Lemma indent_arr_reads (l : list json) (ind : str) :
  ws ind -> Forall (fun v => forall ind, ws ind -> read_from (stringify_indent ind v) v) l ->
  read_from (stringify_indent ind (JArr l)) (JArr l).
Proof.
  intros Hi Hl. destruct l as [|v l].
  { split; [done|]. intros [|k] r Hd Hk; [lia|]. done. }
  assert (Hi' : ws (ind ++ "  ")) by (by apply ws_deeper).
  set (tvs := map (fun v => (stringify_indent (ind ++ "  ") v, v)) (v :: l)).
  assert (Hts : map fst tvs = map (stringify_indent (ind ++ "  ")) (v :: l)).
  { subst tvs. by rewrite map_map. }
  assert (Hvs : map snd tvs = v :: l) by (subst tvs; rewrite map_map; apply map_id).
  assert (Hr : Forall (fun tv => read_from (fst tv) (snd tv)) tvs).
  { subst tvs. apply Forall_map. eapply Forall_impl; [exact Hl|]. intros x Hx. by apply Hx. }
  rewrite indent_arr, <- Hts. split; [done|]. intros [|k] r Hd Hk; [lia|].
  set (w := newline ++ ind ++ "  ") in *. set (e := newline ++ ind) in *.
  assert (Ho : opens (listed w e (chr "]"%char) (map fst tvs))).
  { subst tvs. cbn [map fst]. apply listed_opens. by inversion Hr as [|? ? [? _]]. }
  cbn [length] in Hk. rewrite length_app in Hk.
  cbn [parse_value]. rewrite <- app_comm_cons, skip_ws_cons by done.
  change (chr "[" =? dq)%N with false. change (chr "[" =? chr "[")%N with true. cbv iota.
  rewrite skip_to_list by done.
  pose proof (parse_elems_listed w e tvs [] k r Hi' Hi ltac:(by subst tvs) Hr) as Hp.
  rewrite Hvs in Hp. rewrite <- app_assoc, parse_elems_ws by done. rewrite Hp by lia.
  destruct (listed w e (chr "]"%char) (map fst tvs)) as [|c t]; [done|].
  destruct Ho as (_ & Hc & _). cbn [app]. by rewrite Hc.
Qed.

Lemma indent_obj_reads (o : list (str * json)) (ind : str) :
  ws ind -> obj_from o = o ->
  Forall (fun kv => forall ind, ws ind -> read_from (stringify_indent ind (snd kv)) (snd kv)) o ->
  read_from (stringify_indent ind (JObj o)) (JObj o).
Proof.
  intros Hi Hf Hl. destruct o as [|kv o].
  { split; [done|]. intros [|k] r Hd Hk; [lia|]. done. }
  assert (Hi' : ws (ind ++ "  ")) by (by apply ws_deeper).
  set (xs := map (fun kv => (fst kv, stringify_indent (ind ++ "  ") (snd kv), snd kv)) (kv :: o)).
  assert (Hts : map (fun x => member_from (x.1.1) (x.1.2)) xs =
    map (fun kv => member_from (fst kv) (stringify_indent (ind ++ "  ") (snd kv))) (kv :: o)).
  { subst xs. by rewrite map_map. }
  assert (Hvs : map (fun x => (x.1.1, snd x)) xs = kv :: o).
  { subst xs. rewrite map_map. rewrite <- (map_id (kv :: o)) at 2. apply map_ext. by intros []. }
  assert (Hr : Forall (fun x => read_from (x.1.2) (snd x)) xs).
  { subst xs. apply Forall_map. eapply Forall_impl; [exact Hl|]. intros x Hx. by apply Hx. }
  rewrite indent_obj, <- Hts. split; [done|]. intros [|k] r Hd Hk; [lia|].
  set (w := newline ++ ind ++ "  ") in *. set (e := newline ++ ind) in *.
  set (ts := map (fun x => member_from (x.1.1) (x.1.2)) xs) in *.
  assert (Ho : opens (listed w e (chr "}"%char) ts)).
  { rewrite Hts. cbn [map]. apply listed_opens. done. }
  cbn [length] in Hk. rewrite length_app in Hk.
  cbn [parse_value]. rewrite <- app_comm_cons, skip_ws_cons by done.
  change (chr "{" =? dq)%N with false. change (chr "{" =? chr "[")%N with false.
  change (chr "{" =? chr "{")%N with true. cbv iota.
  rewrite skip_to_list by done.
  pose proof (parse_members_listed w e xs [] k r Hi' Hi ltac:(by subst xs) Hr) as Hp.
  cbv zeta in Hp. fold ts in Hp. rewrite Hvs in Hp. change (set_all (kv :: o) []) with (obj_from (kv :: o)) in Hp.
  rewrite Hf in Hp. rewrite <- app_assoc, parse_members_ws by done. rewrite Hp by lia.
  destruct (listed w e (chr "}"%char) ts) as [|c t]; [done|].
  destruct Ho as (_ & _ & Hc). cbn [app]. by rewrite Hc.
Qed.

§ **EXERCISE INSTRUCTIONS**: The expected response is the full data, reproduced exactly.

§ **YOUR RESPONSE**:
Lemma indent_arr_reads (l : list json) (ind : str) :
  ws ind -> Forall (fun v => forall ind, ws ind -> read_from (stringify_indent ind v) v) l ->
  read_from (stringify_indent ind (JArr l)) (JArr l).
Proof.
  intros Hi Hl. destruct l as [|v l].
  { split; [done|]. intros [|k] r Hd Hk; [lia|]. done. }
  assert (Hi' : ws (ind ++ "  ")) by (by apply ws_deeper).
  set (tvs := map (fun v => (stringify_indent (ind ++ "  ") v, v)) (v :: l)).
  assert (Hts : map fst tvs = map (stringify_indent (ind ++ "  ")) (v :: l)).
  { subst tvs. by rewrite map_map. }
  assert (Hvs : map snd tvs = v :: l) by (subst tvs; rewrite map_map; apply map_id).
  assert (Hr : Forall (fun tv => read_from (fst tv) (snd tv)) tvs).
  { subst tvs. apply Forall_map. eapply Forall_impl; [exact Hl|]. intros x Hx. by apply Hx. }
  rewrite indent_arr, <- Hts. split; [done|]. intros [|k] r Hd Hk; [lia|].
  set (w := newline ++ ind ++ "  ") in *. set (e := newline ++ ind) in *.
  assert (Ho : opens (listed w e (chr "]"%char) (map fst tvs))).
  { subst tvs. cbn [map fst]. apply listed_opens. by inversion Hr as [|? ? [? _]]. }
  cbn [length] in Hk. rewrite length_app in Hk.
  cbn [parse_value]. rewrite <- app_comm_cons, skip_ws_cons by done.
  change (chr "[" =? dq)%N with false. change (chr "[" =? chr "[")%N with true. cbv iota.
  rewrite skip_to_list by done.
  pose proof (parse_elems_listed w e tvs [] k r Hi' Hi ltac:(by subst tvs) Hr) as Hp.
  rewrite Hvs in Hp. rewrite <- app_assoc, parse_elems_ws by done. rewrite Hp by lia.
  destruct (listed w e (chr "]"%char) (map fst tvs)) as [|c t]; [done|].
  destruct Ho as (_ & Hc & _). cbn [app]. by rewrite Hc.
Qed.

Lemma indent_obj_reads (o : list (str * json)) (ind : str) :
  ws ind -> obj_from o = o ->
  Forall (fun kv => forall ind, ws ind -> read_from (stringify_indent ind (snd kv)) (snd kv)) o ->
  read_from (stringify_indent ind (JObj o)) (JObj o).
Proof.
  intros Hi Hf Hl. destruct o as [|kv o].
  { split; [done|]. intros [|k] r Hd Hk; [lia|]. done. }
  assert (Hi' : ws (ind ++ "  ")) by (by apply ws_deeper).
  set (xs := map (fun kv => (fst kv, stringify_indent (ind ++ "  ") (snd kv), snd kv)) (kv :: o)).
  assert (Hts : map (fun x => member_from (x.1.1) (x.1.2)) xs =
    map (fun kv => member_from (fst kv) (stringify_indent (ind ++ "  ") (snd kv))) (kv :: o)).
  { subst xs. by rewrite map_map. }
  assert (Hvs : map (fun x => (x.1.1, snd x)) xs = kv :: o).
  { subst xs. rewrite map_map. rewrite <- (map_id (kv :: o)) at 2. apply map_ext. by intros []. }
  assert (Hr : Forall (fun x => read_from (x.1.2) (snd x)) xs).
  { subst xs. apply Forall_map. eapply Forall_impl; [exact Hl|]. intros x Hx. by apply Hx. }
  rewrite indent_obj, <- Hts. split; [done|]. intros [|k] r Hd Hk; [lia|].
  set (w := newline ++ ind ++ "  ") in *. set (e := newline ++ ind) in *.
  set (ts := map (fun x => member_from (x.1.1) (x.1.2)) xs) in *.
  assert (Ho : opens (listed w e (chr "}"%char) ts)).
  { rewrite Hts. cbn [map]. apply listed_opens. done. }
  cbn [length] in Hk. rewrite length_app in Hk.
  cbn [parse_value]. rewrite <- app_comm_cons, skip_ws_cons by done.
  change (chr "{" =? dq)%N with false. change (chr "{" =? chr "[")%N with false.
  change (chr "{" =? chr "{")%N with true. cbv iota.
  rewrite skip_to_list by done.
  pose proof (parse_members_listed w e xs [] k r Hi' Hi ltac:(by subst xs) Hr) as Hp.
  cbv zeta in Hp. fold ts in Hp. rewrite Hvs in Hp. change (set_all (kv :: o) []) with (obj_from (kv :: o)) in Hp.
  rewrite Hf in Hp. rewrite <- app_assoc, parse_members_ws by done. rewrite Hp by lia.
  destruct (listed w e (chr "}"%char) ts) as [|c t]; [done|].
  destruct Ho as (_ & _ & Hc). cbn [app]. by rewrite Hc.
Qed.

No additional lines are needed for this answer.